◆ Work order ◆
Your task is to retype each line of the data below exactly.

Dataset entries

§

(** X11 on a Linux host with Go 1.24.0: the run installs, so its steps before
    the Installer returned. *)
Lemma X11_file_system_untouched_before_build_witness :
  exists st1 st2 st3,
    check_go Samples.host_bare Samples.st0 = (Ok tt, st1)
    /\ check_tesseract Samples.host_bare false st1 = (Ok tt, st2)
    /\ build Samples.host_bare st2
       = (Ok (joinpath (SRC_DIR Samples.host_bare) (BIN_NAME Samples.host_bare)), st3).
Proof.
  apply (X11_file_system_untouched_before_build Samples.host_bare
           (mkArgs false Samples.local_bin) Samples.st0).
  intros Hnone. unfold Cases.no_fs_ops, Cases.new_events in Hnone.
  vm_compute in Hnone.
  repeat match type of Hnone with
         | Forall _ (_ :: _) => apply Forall_cons_1 in Hnone as [Hhd Hnone]; try discriminate Hhd; clear Hhd
         end.
Defined.

(** ** More on the Installer *)

Section InstallerEdges.

Import Spec Behaviour.
Local Open Scope list_scope.

Variable H : Host.

Lemma joinpath_neq p name : joinpath p name <> p.
Proof.
  intros E. apply (f_equal (fun q => length (parts q))) in E.
  unfold joinpath in E. simpl in E. rewrite length_app in E. simpl in E. lia.
Qed.

(** What a successful [copy2] has done. *)
Lemma copy2_ok_inv src dst fs0 fs' :
  shutil_copy2 src dst fs0 = inr fs' ->
  let d := if is_dir fs0 dst then joinpath dst (basename src) else dst in
  exists data mode mtime,
    node_at fs0 src = Some (File data mode mtime)
    /\ fs' = <[d := File data mode mtime]> fs0
    /\ src <> d /\ is_dir fs0 d = false.
Proof.
  unfold shutil_copy2. cbv zeta.
  set (d := if is_dir fs0 dst then joinpath dst (basename src) else dst).
  intros E.
  destruct (bool_decide (src = d)) eqn:Esame.
  - apply bool_decide_eq_true in Esame. unfold path_exists in E.
    destruct (node_at fs0 src) as [[m|data mode mtime]|] eqn:Esrc;
      cbn [andb] in E; discriminate.
  - apply bool_decide_eq_false in Esame. cbn [andb] in E.
    destruct (node_at fs0 src) as [[m|data mode mtime]|] eqn:Esrc; try discriminate.
    exists data, mode, mtime. split; [reflexivity|].
    unfold is_dir.
    destruct (node_at fs0 d) as [[m|? ? ?]|]; try discriminate;
      destruct (node_at fs0 (parent d)) as [[m'|? ? ?]|]; try discriminate;
      injection E as <-; auto.
Qed.

(** What a returning [install_binary] has done. *)
Lemma install_binary_ok_inv bin dir st p st' :
  install_binary H bin dir st = (Ok p, st') ->
  let dest := joinpath dir (BIN_NAME H) in
  exists fs1 fs2,
    Path_mkdir (umask H) true true dir (fs st) = inr fs1
    /\ shutil_copy2 bin dest fs1 = inr fs2
    /\ if IS_WINDOWS H then fs st' = fs2 else os_chmod dest 493 fs2 = inr (fs st').
Proof.
  unfold install_binary. intros E. cbv zeta.
  apply bind_ok_inv in E as ([] & s1 & E1 & E). cbv zeta in E.
  apply bind_ok_inv in E as ([] & s2 & E2 & E).
  apply bind_ok_inv in E as ([] & s3 & E3 & E).
  apply bind_ok_inv in E as ([] & s4 & E4 & E).
  unfold ret in E. injection E as _ <-.
  unfold fs_op in E1.
  destruct (Path_mkdir (umask H) true true dir (fs st)) as [k|fs1] eqn:Emk;
    [discriminate|].
  injection E1 as <-. unfold fs_op in E2. cbn [fs log] in E2.
  destruct (shutil_copy2 bin (joinpath dir (BIN_NAME H)) fs1) as [k|fs2] eqn:Ecp;
    [discriminate|].
  injection E2 as <-.
  unfold info, emit in E4. injection E4 as <-. cbn [fs].
  exists fs1, fs2. split; [reflexivity|]. split; [exact Ecp|].
  destruct (IS_WINDOWS H); cbn [negb] in E3.
  - unfold ret in E3. now injection E3 as <-.
  - unfold fs_op in E3. cbn [fs log] in E3.
    destruct (os_chmod (joinpath dir (BIN_NAME H)) 493 fs2) as [k|fs3] eqn:Ech;
      [discriminate|].
    now injection E3 as <-.
Qed.

Lemma Path_mkdir_outside dir fs0 :
  creatable fs0 dir = true ->
  exists fs1,
    Path_mkdir (umask H) true true dir fs0 = inr fs1
    /\ is_dir fs1 dir = true
    /\ (forall q, ~ In q (ancestors_and_self dir) -> node_at fs1 q = node_at fs0 q).
Proof.
  intros Hc.
  destruct (mkdir_parents_ok (umask H) (drive dir) (root dir) (rev (parts dir)) fs0 Hc)
    as (fs1 & E & Hd & _ & Hnew).
  exists fs1. rewrite rev_involutive in Hd.
  split; [exact E|]. split; [now destruct dir | exact Hnew].
Qed.

Lemma joinpath_not_ancestor dir name :
  ~ In (joinpath dir name) (ancestors_and_self dir).
Proof.
  intros Hin. apply ancestors_from_length in Hin.
  unfold joinpath in Hin. simpl in Hin.
  rewrite length_app, length_rev in Hin. simpl in Hin. lia.
Qed.

(** Nothing after the Installer changes the file system. *)
Lemma check_path_keeps_fs dir st u st' :
  check_path H dir st = (Ok u, st') -> fs st' = fs st.
Proof.
  rewrite check_path_spec. intros E. injection E as _ <-.
  now destruct (existsb _ _).
Qed.

Lemma print_config_keeps_fs p st u st' :
  print_config H p st = (Ok u, st') -> fs st' = fs st.
Proof.
  unfold print_config, bind, emit. cbn [fs log]. intros E. now injection E as _ <-.
Qed.

(** A run that exits with status 0 is a run whose [main] returned. *)
Lemma exit_0_main_returned args st st' :
  run_script H args st = (0, st') -> main H args st = (Ok tt, st').
Proof.
  unfold run_script. intros E.
  destruct (reports_main H args st) as (new & _ & C).
  destruct (main H args st) as [[[]|e] s]; cbn [fst] in C.
  - now injection E as <-.
  - destruct e as [code| | | |]; try discriminate.
    destruct C as (-> & _). discriminate.
Qed.

End InstallerEdges.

§

◆ Answer for the task ◆
(** X11 on a Linux host with Go 1.24.0: the run installs, so its steps before
    the Installer returned. *)
Lemma X11_file_system_untouched_before_build_witness :
  exists st1 st2 st3,
    check_go Samples.host_bare Samples.st0 = (Ok tt, st1)
    /\ check_tesseract Samples.host_bare false st1 = (Ok tt, st2)
    /\ build Samples.host_bare st2
       = (Ok (joinpath (SRC_DIR Samples.host_bare) (BIN_NAME Samples.host_bare)), st3).
Proof.
  apply (X11_file_system_untouched_before_build Samples.host_bare
           (mkArgs false Samples.local_bin) Samples.st0).
  intros Hnone. unfold Cases.no_fs_ops, Cases.new_events in Hnone.
  vm_compute in Hnone.
  repeat match type of Hnone with
         | Forall _ (_ :: _) => apply Forall_cons_1 in Hnone as [Hhd Hnone]; try discriminate Hhd; clear Hhd
         end.
Defined.

(** ** More on the Installer *)

Section InstallerEdges.

Import Spec Behaviour.
Local Open Scope list_scope.

Variable H : Host.

Lemma joinpath_neq p name : joinpath p name <> p.
Proof.
  intros E. apply (f_equal (fun q => length (parts q))) in E.
  unfold joinpath in E. simpl in E. rewrite length_app in E. simpl in E. lia.
Qed.

(** What a successful [copy2] has done. *)
Lemma copy2_ok_inv src dst fs0 fs' :
  shutil_copy2 src dst fs0 = inr fs' ->
  let d := if is_dir fs0 dst then joinpath dst (basename src) else dst in
  exists data mode mtime,
    node_at fs0 src = Some (File data mode mtime)
    /\ fs' = <[d := File data mode mtime]> fs0
    /\ src <> d /\ is_dir fs0 d = false.
Proof.
  unfold shutil_copy2. cbv zeta.
  set (d := if is_dir fs0 dst then joinpath dst (basename src) else dst).
  intros E.
  destruct (bool_decide (src = d)) eqn:Esame.
  - apply bool_decide_eq_true in Esame. unfold path_exists in E.
    destruct (node_at fs0 src) as [[m|data mode mtime]|] eqn:Esrc;
      cbn [andb] in E; discriminate.
  - apply bool_decide_eq_false in Esame. cbn [andb] in E.
    destruct (node_at fs0 src) as [[m|data mode mtime]|] eqn:Esrc; try discriminate.
    exists data, mode, mtime. split; [reflexivity|].
    unfold is_dir.
    destruct (node_at fs0 d) as [[m|? ? ?]|]; try discriminate;
      destruct (node_at fs0 (parent d)) as [[m'|? ? ?]|]; try discriminate;
      injection E as <-; auto.
Qed.

(** What a returning [install_binary] has done. *)
Lemma install_binary_ok_inv bin dir st p st' :
  install_binary H bin dir st = (Ok p, st') ->
  let dest := joinpath dir (BIN_NAME H) in
  exists fs1 fs2,
    Path_mkdir (umask H) true true dir (fs st) = inr fs1
    /\ shutil_copy2 bin dest fs1 = inr fs2
    /\ if IS_WINDOWS H then fs st' = fs2 else os_chmod dest 493 fs2 = inr (fs st').
Proof.
  unfold install_binary. intros E. cbv zeta.
  apply bind_ok_inv in E as ([] & s1 & E1 & E). cbv zeta in E.
  apply bind_ok_inv in E as ([] & s2 & E2 & E).
  apply bind_ok_inv in E as ([] & s3 & E3 & E).
  apply bind_ok_inv in E as ([] & s4 & E4 & E).
  unfold ret in E. injection E as _ <-.
  unfold fs_op in E1.
  destruct (Path_mkdir (umask H) true true dir (fs st)) as [k|fs1] eqn:Emk;
    [discriminate|].
  injection E1 as <-. unfold fs_op in E2. cbn [fs log] in E2.
  destruct (shutil_copy2 bin (joinpath dir (BIN_NAME H)) fs1) as [k|fs2] eqn:Ecp;
    [discriminate|].
  injection E2 as <-.
  unfold info, emit in E4. injection E4 as <-. cbn [fs].
  exists fs1, fs2. split; [reflexivity|]. split; [exact Ecp|].
  destruct (IS_WINDOWS H); cbn [negb] in E3.
  - unfold ret in E3. now injection E3 as <-.
  - unfold fs_op in E3. cbn [fs log] in E3.
    destruct (os_chmod (joinpath dir (BIN_NAME H)) 493 fs2) as [k|fs3] eqn:Ech;
      [discriminate|].
    now injection E3 as <-.
Qed.

Lemma Path_mkdir_outside dir fs0 :
  creatable fs0 dir = true ->
  exists fs1,
    Path_mkdir (umask H) true true dir fs0 = inr fs1
    /\ is_dir fs1 dir = true
    /\ (forall q, ~ In q (ancestors_and_self dir) -> node_at fs1 q = node_at fs0 q).
Proof.
  intros Hc.
  destruct (mkdir_parents_ok (umask H) (drive dir) (root dir) (rev (parts dir)) fs0 Hc)
    as (fs1 & E & Hd & _ & Hnew).
  exists fs1. rewrite rev_involutive in Hd.
  split; [exact E|]. split; [now destruct dir | exact Hnew].
Qed.

Lemma joinpath_not_ancestor dir name :
  ~ In (joinpath dir name) (ancestors_and_self dir).
Proof.
  intros Hin. apply ancestors_from_length in Hin.
  unfold joinpath in Hin. simpl in Hin.
  rewrite length_app, length_rev in Hin. simpl in Hin. lia.
Qed.

(** Nothing after the Installer changes the file system. *)
Lemma check_path_keeps_fs dir st u st' :
  check_path H dir st = (Ok u, st') -> fs st' = fs st.
Proof.
  rewrite check_path_spec. intros E. injection E as _ <-.
  now destruct (existsb _ _).
Qed.

Lemma print_config_keeps_fs p st u st' :
  print_config H p st = (Ok u, st') -> fs st' = fs st.
Proof.
  unfold print_config, bind, emit. cbn [fs log]. intros E. now injection E as _ <-.
Qed.

(** A run that exits with status 0 is a run whose [main] returned. *)
Lemma exit_0_main_returned args st st' :
  run_script H args st = (0, st') -> main H args st = (Ok tt, st').
Proof.
  unfold run_script. intros E.
  destruct (reports_main H args st) as (new & _ & C).
  destruct (main H args st) as [[[]|e] s]; cbn [fst] in C.
  - now injection E as <-.
  - destruct e as [code| | | |]; try discriminate.
    destruct C as (-> & _). discriminate.
Qed.

End InstallerEdges.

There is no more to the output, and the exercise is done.